Co-expression network analysis

We are now ready to perform co-expression network analysis, similar to as we did above.

# set up the expression matrix
seurat_vhd  <- SetDatExpr(seurat_vhd)

# test different soft power thresholds
seurat_vhd <- TestSoftPowers(seurat_vhd)

# construct co-expression network:
seurat_vhd <- ConstructNetwork(
  seurat_vhd,
  tom_name='vhd'
)

# compute module eigengenes & connectivity
seurat_vhd <- ModuleEigengenes(seurat_vhd)
seurat_vhd <- ModuleConnectivity(
  seurat_vhd
)

# plot the dendrogram
PlotDendrogram(seurat_vhd, main='Visium HD hdWGCNA dendrogram')
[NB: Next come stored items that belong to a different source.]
(** ** The server's side *)

Inductive rd_cb : Type := CbUbbp | CbPkt.

(** [struct atcp_read]: the buffer is the one its callback works on;
    [bytes_wanted] is [buf_size] less [bytes_read]. *)
Record atcp_rd : Type := mkRd { ard_size : nat; ard_read : nat; ard_cb : rd_cb }.

(** [struct client]: the read queue and its buffers; [cn_rx] is what the kernel
    has for the connection. *)
Record conn : Type := mkConn { cn_q : list atcp_rd; cn_ubbp : bytes; cn_raw : bytes; cn_raw_size : nat; cn_open : bool; cn_rx : bytes; cn_allocs : nat }.

Definition set_cn_q (q : list atcp_rd) (c : conn) : conn := mkConn q (cn_ubbp c) (cn_raw c) (cn_raw_size c) (cn_open c) (cn_rx c) (cn_allocs c).
Definition set_cn_raw_size (n : nat) (c : conn) : conn := mkConn (cn_q c) (cn_ubbp c) (cn_raw c) n (cn_open c) (cn_rx c) (cn_allocs c).
Definition set_cn_rx (b : bytes) (c : conn) : conn := mkConn (cn_q c) (cn_ubbp c) (cn_raw c) (cn_raw_size c) (cn_open c) b (cn_allocs c).
Definition cn_alloc (c : conn) : conn := mkConn (cn_q c) (cn_ubbp c) (cn_raw c) (cn_raw_size c) (cn_open c) (cn_rx c) (S (cn_allocs c)).
Definition conn_free (c : conn) : conn := mkConn [] (cn_ubbp c) (cn_raw c) (cn_raw_size c) false (cn_rx c) (cn_allocs c).
(* ===== verification/Atcp.v ===== *)
(** * Atcp: queued writes on a non-blocking socket (lib/atcp.c, include/anet.h)

    Buffers are queued, handed to [writev] up to 32 at a time, and moved to a
    completion queue once all their bytes are taken; completion callbacks run
    later.  The kernel's answers to [writev] and of the event functions are
    arguments.  A completion callback may queue further buffers: [on_done id] is
    its result and the [atcp_writeq] calls it makes.  Buffers are shorter than
    2 GB (lengths are C ints). *)

From S2P Require Import Prelude.
#[local] Open Scope Z_scope.

Definition ATCP_MAX_WR_IOV : nat := 32.

(** [struct atcp_write]: [w_rest] is what [buf] and [togo] still describe. *)
Record atcp_write : Type := mkWrite { w_rest : bytes; w_length : Z; w_cb : option nat }.

(** [struct atcp_wr_state], with the bytes the socket has taken and the
    callbacks run, oldest first. *)
Record wr_state : Type := mkWst {
  writing : bool;
  write_cnt : Z;
  write_cnt_max : Z;
  write_q : list atcp_write;
  write_compl_q : list atcp_write;
  opt_write : Z;
  sent : bytes;
  cb_log : list (nat * bool) }.

(** [atcp_wr_init] *)
Definition atcp_wr_init : wr_state := mkWst false 0 0 [] [] 0 [] [].
(** Changing the entry of one hash, and nothing else. *)
Lemma abs_insert held c h p e n :
  oc_inv held c -> oe_hash e = h ->
  match oc_table c !! h with Some q => q = p | None => oc_heap c !! p = None end ->
  oc_abs (mkCache (<[h := p]> (oc_table c)) (<[p := e]> (oc_heap c)) n) =
    <[h := (oe_ref e, flag (oe_flags e) OC_F_DIRTY)]> (oc_abs c).
Proof.
  intros I Eh Hp. apply map_eq. intros i. rewrite abs_lookup. cbn [oc_table].
  destruct (decide (i = h)) as [->|Hi].
  - rewrite !lookup_insert_eq. cbn. unfold abs_entry. cbn.
    by rewrite lookup_insert_eq.
  - rewrite lookup_insert_ne, (lookup_insert_ne (oc_abs c)), abs_lookup by done.
    destruct (oc_table c !! i) as [q|] eqn:Eq; [|done]. cbn.
    unfold abs_entry. cbn. rewrite lookup_insert_ne; [done|]. intros <-.
    destruct (oc_table c !! h) as [p'|] eqn:Et.
    + subst p'. exact (table_ne held c h i p p I Et Eq (not_eq_sym Hi) eq_refl).
    + apply (ci_table _ _ I) in Eq as (e' & E' & _). congruence.
Qed.

Lemma objcache_get_spec held key d c :
  oc_inv held c ->
  exists p c', objcache_get true key (dirty_flag d) c = Some (p, c') /\ oc_inv (p :: held) c' /\
    oc_abs c' = aget (objcache_hash key) d (oc_abs c) /\ oc_table c' !! objcache_hash key = Some p.
Proof.
  intros I. destruct (objcache_get_eq held key d c I) as (p & e & E & Eh & Hp). cbn zeta in *. set (h := objcache_hash key) in *.
  eexists p, _. split; [exact E|]. split; [|split; [|cbn; apply lookup_insert_eq]].
  - destruct I as [I1 I2 I3 I4]. split; cbn [oc_table oc_heap oc_next].
    + intros i q. destruct (decide (i = h)) as [->|Hi].
      * rewrite lookup_insert_eq. split.
        -- intros [= <-]. exists e. by rewrite lookup_insert_eq.
        -- intros (e' & E' & Eh'). destruct (decide (q = p)) as [->|Hq]; [done|]. rewrite lookup_insert_ne in E' by done.
           assert (oc_table c !! h = Some q) as Ht by (apply I1; eauto). rewrite Ht in Hp. by destruct Hp as [-> _].
      * rewrite lookup_insert_ne, I1 by done. split; intros (e' & E' & Eh').
        -- destruct (decide (q = p)) as [->|Hq]; [|exists e'; by rewrite lookup_insert_ne].
           destruct (oc_table c !! h) as [p'|] eqn:Et.
           ++ destruct Hp as [-> (e0 & E0 & Eh0 & _)]. congruence.
           ++ destruct Hp as (_ & Hn & _). congruence.
        -- destruct (decide (q = p)) as [->|Hq]; [|exists e'; by rewrite lookup_insert_ne in E'].
           rewrite lookup_insert_eq in E'. injection E' as <-. congruence.
    + intros q e'. rewrite count_cons. destruct (decide (q = p)) as [->|Hq].
      * rewrite lookup_insert_eq. intros [= <-]. destruct (oc_table c !! h) as [p'|] eqn:Et.
        -- destruct Hp as [-> (e0 & E0 & _ & -> & _)]. destruct (I2 p e0 E0). lia.
        -- destruct Hp as (-> & Hn & -> & _). enough (count (oc_next c) held = 0%nat) by lia.
           destruct (count (oc_next c) held) eqn:Ec; [done|].
           destruct (I3 (oc_next c)) as [x Hx]; [apply count_pos; lia|]. congruence.
      * rewrite lookup_insert_ne by done. apply I2.
    + intros q [->|Hq]%elem_of_cons; [rewrite lookup_insert_eq; eauto|].
      destruct (decide (q = p)) as [->|]; [rewrite lookup_insert_eq; eauto|]. rewrite lookup_insert_ne by done. by apply I3.
    + intros q. assert (p < (if decide (is_Some (oc_table c !! h)) then oc_next c else S (oc_next c)))%nat as Hlt.
      { destruct (oc_table c !! h) as [p'|] eqn:Et.
        - destruct Hp as [-> (e0 & E0 & _)]. rewrite decide_True by eauto. apply I4. eauto.
        - destruct Hp as [-> _]. rewrite decide_False by (intros [? ?]; done). lia. }
      destruct (decide (q = p)) as [->|Hq]; [done|]. rewrite lookup_insert_ne by done. intros Hs%I4. case_decide; lia.
  - rewrite (abs_insert held) by (done || (destruct (oc_table c !! h); [by destruct Hp|by destruct Hp as (_ & ? & _)])).
    unfold aget. rewrite abs_lookup. destruct (oc_table c !! h) as [p'|] eqn:Et; cbn.
    + destruct Hp as [-> (e0 & E0 & _ & -> & ->)]. unfold abs_entry. rewrite E0. cbn. by rewrite flag_dirty_lor.
    + destruct Hp as (_ & _ & -> & ->). rewrite flag_dirty_lor. done.
Qed.

Lemma objcache_put_spec held p c :
  oc_inv held c -> p ∈ held ->
  exists e c', oc_heap c !! p = Some e /\ objcache_put p c = Some c' /\ oc_inv (remove_first p held) c' /\
    oc_abs c' = aput (oe_hash e) (oc_abs c).
Proof.
  intros I Hp. pose proof I as [I1 I2 I3 I4]. destruct (I3 p Hp) as [e E]. destruct (I2 p e E) as [Er Hr]. exists e.
  assert (oc_table c !! oe_hash e = Some p) as Et by (apply I1; eauto).
  unfold objcache_put. rewrite E, (proj2 (Z.eqb_neq _ 0)) by lia. cbn [oe_ref oe_hash].
  assert (oc_abs c !! oe_hash e = Some (oe_ref e, flag (oe_flags e) OC_F_DIRTY)) as Ea.
  { rewrite abs_lookup, Et. cbn. unfold abs_entry. by rewrite E. }
  destruct (Z.eqb_spec (oe_ref e - 1) 0) as [Ez|Ez].
  - rewrite Et. eexists. split; [done|]. split; [done|].
    assert (forall q, q ∈ remove_first p held -> q <> p) as Hne.
    { intros q Hq%count_pos ->. rewrite count_remove, decide_True in Hq by done. lia. }
    split.
    + split; cbn.
      * intros i q. destruct (decide (i = oe_hash e)) as [->|Hi].
        -- rewrite lookup_delete_eq. split; [done|]. intros (e' & E' & Eh'). destruct (decide (q = p)) as [->|Hq].
           ++ by rewrite lookup_delete_eq in E'.
           ++ rewrite lookup_delete_ne in E' by done. assert (oc_table c !! oe_hash e = Some q) by (apply I1; eauto). congruence.
        -- rewrite lookup_delete_ne, I1 by done. split; intros (e' & E' & Eh').
           ++ exists e'. split; [|done]. rewrite lookup_delete_ne; [done|]. intros <-. congruence.
           ++ apply lookup_delete_Some in E' as [_ E']. eauto.
      * intros q e' [Hq E']%lookup_delete_Some. rewrite count_remove, decide_False by done. by apply I2.
      * intros q Hq. rewrite lookup_delete_ne by (intros ->; by apply (Hne q)). apply I3.
        eapply sublist_elem; [apply remove_first_sublist|done].
      * intros q [e' [_ E']%lookup_delete_Some]. apply I4. eauto.
    + unfold aput. rewrite Ea, (proj2 (Z.eqb_eq _ 1)) by lia. apply map_eq. intros i. rewrite abs_lookup. cbn.
      destruct (decide (i = oe_hash e)) as [->|Hi]; [by rewrite !lookup_delete_eq|].
      rewrite lookup_delete_ne, (lookup_delete_ne (oc_abs c)), abs_lookup by done. destruct (oc_table c !! i) as [q|] eqn:Eq; [|done]. cbn.
      unfold abs_entry. cbn. rewrite lookup_delete_ne; [done|]. by eapply table_ne.
  - eexists. split; [done|]. split; [done|]. set (e1 := mkEntry _ _ _). split.
    + split; cbn.
      * intros i q. rewrite I1. split; intros (e' & E' & Eh').
        -- destruct (decide (q = p)) as [->|Hq]; [|exists e'; by rewrite lookup_insert_ne]. exists e1.
           rewrite lookup_insert_eq. split; [done|]. cbn. congruence.
        -- destruct (decide (q = p)) as [->|Hq]; [|exists e'; by rewrite lookup_insert_ne in E'].
           rewrite lookup_insert_eq in E'. injection E' as <-. eauto.
      * intros q e'. rewrite count_remove by done. destruct (decide (q = p)) as [->|Hq].
        -- rewrite lookup_insert_eq. intros [= <-]. cbn. lia.
        -- rewrite lookup_insert_ne by done. apply I2.
      * intros q Hq. destruct (decide (q = p)) as [->|Hn]; [rewrite lookup_insert_eq; eauto|]. rewrite lookup_insert_ne by done.
        apply I3. eapply sublist_elem; [apply remove_first_sublist|done].
      * intros q Hq. apply I4. destruct (decide (q = p)) as [->|Hn]; [eauto|by rewrite lookup_insert_ne in Hq].
    + rewrite <- (insert_id (oc_table c) (oe_hash e) p) at 1 by done. rewrite (abs_insert held) by (done || by rewrite Et).
      unfold aput. rewrite Ea, (proj2 (Z.eqb_neq _ 1)) by lia. done.
Qed.

Lemma oc_op_inv held c o :
  oc_inv held c -> oc_fair o held -> exists held' c', run_oc o held c = Some (held', c') /\ oc_inv held' c'.
Proof.
  intros I Hf. destruct o as [key d|p]; cbn in *.
  - destruct (objcache_get_spec held key d c I) as (p & c' & -> & I' & _). cbn. eauto.
  - destruct (objcache_put_spec held p c I Hf) as (e & c' & _ & -> & I' & _). cbn. eauto.
Qed.

Lemma oc_reach_inv held c : oc_reach held c -> oc_inv held c.
Proof.
  induction 1 as [|held c o held' c' _ IH Hf E]; [apply oc_init_inv|].
  destruct (oc_op_inv held c o IH Hf) as (h1 & c1 & E1 & I1). rewrite E1 in E. by injection E as <- <-.
Qed.

(** C39.  The table of active objects implements reference counting: in any
    interleaving of gets, and puts of references still held, nothing crashes;
    an entry is there exactly while somebody holds a reference to its hash,
    its count is the number of such references, and each operation is the
    corresponding one on counts and flags. *)
Theorem objcache_refines held c o :
  oc_reach held c -> oc_fair o held ->
  exists held' c', run_oc o held c = Some (held', c') /\
    oc_abs c' = match o with
                | OcGet key dirty => aget (objcache_hash key) dirty (oc_abs c)
                | OcPut p => from_option (fun e => aput (oe_hash e) (oc_abs c)) (oc_abs c) (oc_heap c !! p)
                end /\
    (forall p e, oc_heap c' !! p = Some e -> oe_ref e = Z.of_nat (count p held') /\ 0 < oe_ref e) /\
    (forall p, p ∈ held' -> is_Some (oc_heap c' !! p)) /\
    objcache_count c' = Z.of_nat (size (oc_abs c')).
Proof.
  intros Hr Hf. pose proof (oc_reach_inv _ _ Hr) as I.
  assert (forall h' c', oc_inv h' c' -> objcache_count c' = Z.of_nat (size (oc_abs c'))) as Hsz.
  { intros h' c' I'. unfold objcache_count. f_equal. rewrite <- !size_dom. f_equal. apply set_eq. intros i.
    rewrite !elem_of_dom, abs_lookup. destruct (oc_table c' !! i) as [q|] eqn:Eq; cbn; [|done].
    apply (ci_table _ _ I') in Eq as (e & E & _). unfold abs_entry. rewrite E. cbn. split; eauto. }
  destruct o as [key d|p]; cbn in *.
  - destruct (objcache_get_spec held key d c I) as (p & c' & -> & I' & Ha & _). cbn. eexists _, c'.
    split; [done|]. split; [done|]. pose proof I' as [_ I2 I3 _]. eauto.
  - destruct (objcache_put_spec held p c I Hf) as (e & c' & E & -> & I' & Ha). cbn. rewrite E. eexists _, c'.
    split; [done|]. split; [done|]. pose proof I' as [_ I2 I3 _]. eauto.
Qed.

(** Operations of any threads during which a reference to [p] is always held. *)
Inductive oc_while (p : nat) : list nat -> objcache -> list nat -> objcache -> Prop :=
| oc_while_refl held c : p ∈ held -> oc_while p held c held c
| oc_while_step held c held1 c1 o held2 c2 :
    oc_while p held c held1 c1 -> oc_fair o held1 -> run_oc o held1 c1 = Some (held2, c2) -> p ∈ held2 ->
    oc_while p held c held2 c2.

(** The dirty flag of an entry stays while the entry does. *)
Definition stays_dirty (p : nat) (h : Z) (c : objcache) : Prop :=
  exists e, oc_heap c !! p = Some e /\ oe_hash e = h /\ flag (oe_flags e) OC_F_DIRTY = true.

Lemma op_stays_dirty p h o held c held' c' :
  oc_inv held c -> oc_fair o held -> run_oc o held c = Some (held', c') -> p ∈ held' ->
  stays_dirty p h c -> stays_dirty p h c'.
Proof.
  intros I Hf E Hp (e & He & Hh & Hd). destruct o as [key d|q]; cbn in *.
  - destruct (objcache_get_eq held key d c I) as (q & e' & Eg & Eh & Hq). cbn zeta in *. rewrite Eg in E. cbn in E.
    injection E as <- <-. destruct (decide (p = q)) as [->|Hn].
    + exists e'. cbn. rewrite lookup_insert_eq. split; [done|]. destruct (oc_table c !! objcache_hash key) as [q'|].
      * destruct Hq as [-> (e0 & E0 & E0h & _ & ->)]. rewrite He in E0. injection E0 as <-. split; [congruence|].
        by rewrite flag_dirty_lor, Hd.
      * destruct Hq as (_ & Hn & _). congruence.
    + exists e. cbn. by rewrite lookup_insert_ne.
  - destruct (objcache_put_spec held q c I Hf) as (e' & c1 & He' & Ep & I' & _). rewrite Ep in E. cbn in E. injection E as <- <-.
    destruct (ci_held _ _ I' p Hp) as [e1 He1]. unfold objcache_put in Ep. rewrite He' in Ep.
    destruct (oe_ref e' =? 0) eqn:Er; [injection Ep as <-; by exists e|]. cbn in Ep. destruct (oe_ref e' - 1 =? 0) eqn:Ez.
    + destruct (oc_table c !! oe_hash e'); [|done]. injection Ep as <-. cbn in *.
      apply lookup_delete_Some in He1 as [Hn He1]. exists e. cbn. by rewrite lookup_delete_ne.
    + injection Ep as <-. cbn in *. destruct (decide (p = q)) as [->|Hn]; [|exists e; cbn; by rewrite lookup_insert_ne].
      rewrite He in He'. injection He' as <-. eexists. cbn. rewrite lookup_insert_eq. done.
Qed.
Next we plot the expression of these modules in the spatial coordinates.

plot_list <- ModuleFeaturePlot(
  seurat_vhd,
  reduction = 'spatial',
  restrict_range=FALSE
)

wrap_plots(plot_list, ncol=3)

This concludes the part of the tutorial for the Visium HD dataset, but from here we could proceed to perform downstream analysis and more data visualization.

Conclusion and next steps

In this tutorial we demonstrated the core functions for performing co-expression network analysis in two types of ST datasets: Visium and Slide-Seq. From here we encourage you to explore our other tutorials for downstream analysis of these co-expression networks.